On March 2, Jeremy felt ill and went to an urgent care center and tested positive for flu A. On March 6, he felt worse, and two days later, he experienced shortness of breath.
“We weren’t thinking COVID,” she said. “All we heard was flu A and that was about it.”
After running a 105-degree fever at a doctor’s appointment on March 10, he was taken by ambulance and went to the ICU, where he remained for more than four weeks. His breathing tube was removed on April 3, his mother said.
Klawsky did not have any underlying condition that would have made him more susceptible to COVID-19, she said. He was tested for the virus on March 16 and it came back positive on March 18. She suspects that he may have contracted the virus at the urgent care clinic.

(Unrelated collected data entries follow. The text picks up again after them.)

(** The store [connect] ends in. *)
Lemma connect_state
    (configured : bool) (b : Backend) (name : string) (role : Role) (s : AppState) :
  state (run b (connect configured name role) s) =
  if configured then
    match error (answer b (InsertUser name role)),
          data (answer b (InsertUser name role)) with
    | None, Some row =>
        mkState (Some (mapUser row))
          match data (answer b SelectUsers) with
          | Some allUsers => map mapUser allUsers
          | None => users s
          end
          match data (answer b (SelectMessages (UserRow.id row))) with
          | Some existingMessages => map mapMessage existingMessages
          | None => messages s
          end
          (Some (answer b (SubscribeChanges "rideconnect")))
    | _, _ => s
    end
  else s.
Proof.
  unfold connect. destruct configured; simpl; [ | reflexivity].
  destruct (error (answer b (InsertUser name role))) as [e | ]; [reflexivity | ].
  destruct (data (answer b (InsertUser name role))) as [row | ]; [ | reflexivity].
  cbn.
  destruct (data (answer b SelectUsers)) as [allUsers | ]; cbn;
    destruct (data (answer b (SelectMessages (UserRow.id row)))) as [existing | ] eqn:Hm;
    cbn; unfold answer in *; cbn in Hm; rewrite ?Hm; reflexivity.
Qed.

(** X10. The compatibility fields never drift from the columns they repeat.
    If [isOnline], [isPremium] and [location] agree with [is_online],
    [is_premium] and [lat]/[lng] for the current user and for every roster
    entry, they still do after any sequence of notifications and after each
    operation of the store, whatever the backend answers. *)
Theorem compatibility_fields_coherent
    (configured : bool) (b : Backend) (s : AppState) (ns : list Notification)
    (name to text : string) (role : Role)
    (location : Location.t) (isOnline isPremium : bool)
    (Hcoherent : coherent_state s) :
  coherent_state (deliver_all b ns s) /\
  coherent_state (state (run b (connect configured name role) s)) /\
  coherent_state (state (run b (updateLocation location) s)) /\
  coherent_state (state (run b (toggleOnline isOnline) s)) /\
  coherent_state (state (run b (togglePremium isPremium) s)) /\
  coherent_state (state (run b (sendMessage to text) s)) /\
  coherent_state (state (run b cleanup s)).
Proof.
  split.
  { revert s Hcoherent. induction ns as [ | n ns IH]; intros s H; [exact H | ].
    simpl. apply IH, deliver_keeps_coherent, H. }
  destruct Hcoherent as [Hu Hc].
  split.
  { rewrite connect_state. destruct configured; [ | split; assumption].
    destruct (error (answer b (InsertUser name role))) as [e | ];
      [split; assumption | ].
    destruct (data (answer b (InsertUser name role))) as [row | ];
      [ | split; assumption].
    split; [ | apply mapUser_coherent]. simpl.
    destruct (data (answer b SelectUsers)) as [allUsers | ];
      [apply Forall_map_mapUser | exact Hu]. }
  assert (Hs : coherent_state s) by (split; assumption).
  assert (Hempty : coherent_state (mkState None [] [] None))
    by (split; [constructor | exact I]).
  unfold updateLocation, toggleOnline, togglePremium, sendMessage, cleanup.
  simpl. destruct (currentUser s) as [cu | ] eqn:Hcu; simpl.
  2:{ do 4 (split; [exact Hs | ]). destruct (channel s); exact Hempty. }
  destruct Hc as (H1 & H2 & H3).
  split.
  { split; [exact Hu | ]. unfold coherent. simpl.
    destruct location; repeat split; assumption. }
  split.
  { split; [exact Hu | ]. unfold coherent. simpl. repeat split; assumption. }
  split.
  { split; [exact Hu | ]. unfold coherent. simpl. repeat split; assumption. }
  split.
  { unfold answer.
    destruct (b _ (InsertMessage (User.id cu) to text)) as [d e]. simpl.
    destruct e as [e | ]; simpl; [exact Hs | ].
    destruct d as [row | ]; simpl; [ | exact Hs].
    destruct (find _ (messages s)); simpl; [exact Hs | ].
    split; simpl; [exact Hu | rewrite Hcu; repeat split; assumption]. }
  destruct (channel s); exact Hempty.
Qed.

Lemma compatibility_fields_coherent_witness :
  coherent_state Sample.session /\
  coherent_state
    (state (run Sample.accepting (updateLocation Sample.uptown) Sample.session)).
Proof.
  assert (H : coherent_state Sample.session).
  { split; [repeat constructor | repeat split]. }
  split; [exact H | ].
  exact (proj1 (proj2 (proj2
           (@compatibility_fields_coherent true Sample.accepting Sample.session []
              "Alice" "u2" "hello" driver Sample.uptown true true H)))).
Defined.

(* ================================================================== *)
(** * Further properties of the visibility filter *)
(* ================================================================== *)

(** What lies within one kilometre lies within five. *)
Lemma leb_1_5 (d : number) : (d <=? 1)%float = true -> (d <=? 5)%float = true.
Proof.
  rewrite !leb_spec.
  change (Prim2SF 1) with (S754_finite false 4503599627370496 (-52)).
  change (Prim2SF 5) with (S754_finite false 5629499534213120 (-50)).
  unfold SFleb, SFcompare.
  destruct (Prim2SF d) as [s | s | | s m e]; try destruct s; try tauto.
  destruct (Z.compare_spec e (-52)); destruct (Z.compare_spec e (-50));
    try tauto; try lia; discriminate.
Qed.

Section VisibilityMore.

Variables Math_sin Math_cos : number -> number.
Variable Math_atan2 : number -> number -> number.

Local Abbreviation isVisible := (MapView_isVisible Math_sin Math_cos Math_atan2).
Local Abbreviation visibleUsers := (MapView_visibleUsers Math_sin Math_cos Math_atan2).

(** The callback reads the viewer's id, role and premium flag only. *)
Lemma isVisible_viewer_fields (v1 v2 : User.t) (position : number * number) (u : User.t) :
  User.id v1 = User.id v2 -> User.role v1 = User.role v2 ->
  User.isPremium v1 = User.isPremium v2 ->
  isVisible v1 position u = isVisible v2 position u.
Proof.
  intros Hid Hrole Hprem. unfold MapView_isVisible, visibilityRadius.
  rewrite Hid, Hrole, Hprem. reflexivity.
Qed.

Lemma isVisible_premium (v1 v2 : User.t) (position : number * number) (u : User.t) :
  User.id v1 = User.id v2 -> User.role v1 = User.role v2 ->
  User.isPremium v1 = false -> User.isPremium v2 = true ->
  isVisible v1 position u = true -> isVisible v2 position u = true.
Proof.
  intros Hid Hrole H1 H2. unfold MapView_isVisible, visibilityRadius.
  rewrite Hid, Hrole, H1, H2.
  destruct (String.eqb (User.id u) (User.id v2)); [trivial | ].
  destruct (negb (User.isOnline u)); [trivial | ].
  destruct (User.location u) as [loc | ]; [ | trivial].
  destruct (Role_eqb (User.role u) (User.role v2)); [trivial | ].
  apply leb_1_5.
Qed.

Lemma filter_incl_pointwise {A : Type} (f g : A -> bool) (l : list A) :
  (forall x, f x = true -> g x = true) ->
  forall x, In x (filter f l) -> In x (filter g l).
Proof.
  intros H x Hin. apply filter_In in Hin. apply filter_In.
  split; [tauto | apply H; tauto].
Qed.

(** X11. Premium widens the view at once.  When a viewer with a position
    switches premium on, the users listed right after the optimistic update
    (before the backend has answered) include all those listed before;
    switching it off only removes users. *)
Theorem premium_widens_view
    (b : Backend) (s : AppState) (cu : User.t) (pos : Location.t) (roster : list User.t)
    (Hsession : currentUser s = Some cu) (Hpos : User.location cu = Some pos) :
  let on := state (advance b (togglePremium true) s) in
  let off := state (advance b (togglePremium false) s) in
  exists vis vis_on vis_off,
    visibleUsers (currentUser s) roster = Some vis /\
    visibleUsers (currentUser on) roster = Some vis_on /\
    visibleUsers (currentUser off) roster = Some vis_off /\
    (forall u, In u vis -> In u vis_on) /\
    (forall u, In u vis_off -> In u vis) /\
    option_map visibilityRadius (currentUser on) = Some 5%float /\
    option_map visibilityRadius (currentUser off) = Some 1%float.
Proof.
  unfold togglePremium. simpl. rewrite Hsession. simpl.
  unfold MapView_visibleUsers. simpl. rewrite Hpos.
  do 3 eexists. split; [reflexivity | ]. split; [reflexivity | ].
  split; [reflexivity | ].
  split; [ | split; [ | split; reflexivity]].
  - destruct (User.isPremium cu) eqn:Hp.
    + apply filter_incl_pointwise. intros u H.
      erewrite isVisible_viewer_fields;
        [exact H | reflexivity | reflexivity | simpl; congruence].
    + apply filter_incl_pointwise. intros u.
      apply isVisible_premium; auto.
  - destruct (User.isPremium cu) eqn:Hp.
    + apply filter_incl_pointwise. intros u.
      apply isVisible_premium; auto.
    + apply filter_incl_pointwise. intros u H.
      erewrite isVisible_viewer_fields;
        [exact H | reflexivity | reflexivity | simpl; congruence].
Qed.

“What probably helped him to no end, he exercises almost every day,” she said. “There’s a gym right by where he lives. That’s his life: the football team, exercising and every sport you can think of. He was in great shape.”
UGA informed the campus community on the day Klawsky tested positive that an Athletic Association staff member was positive for COVID-19 and was being treated in a local hospital. He was last on campus on March 6. The school said at that time that another athletics staff member who had contact with Klawsky, who had not been identified publicly before Thursday, was under self-quarantine at home with no symptoms.
UGA says 29 members of the school’s community have tested positive for COVID-19 as of Thursday.
After he tested positive for the coronavirus, his parents were not able to visit him in the hospital.
“He was completely out,” she said. “He was in a paralyzed state. Any time they had to put him on his stomach, he had to be completely out.”
The plan is for Klawsky to rehab in Athens, and his parents will stay with him.
“It’s amazing how communities and people all over the globe have come together,” she said. “A lot of my background is I worked internationally in telecommunications and we have heard from people literally all around the globe.”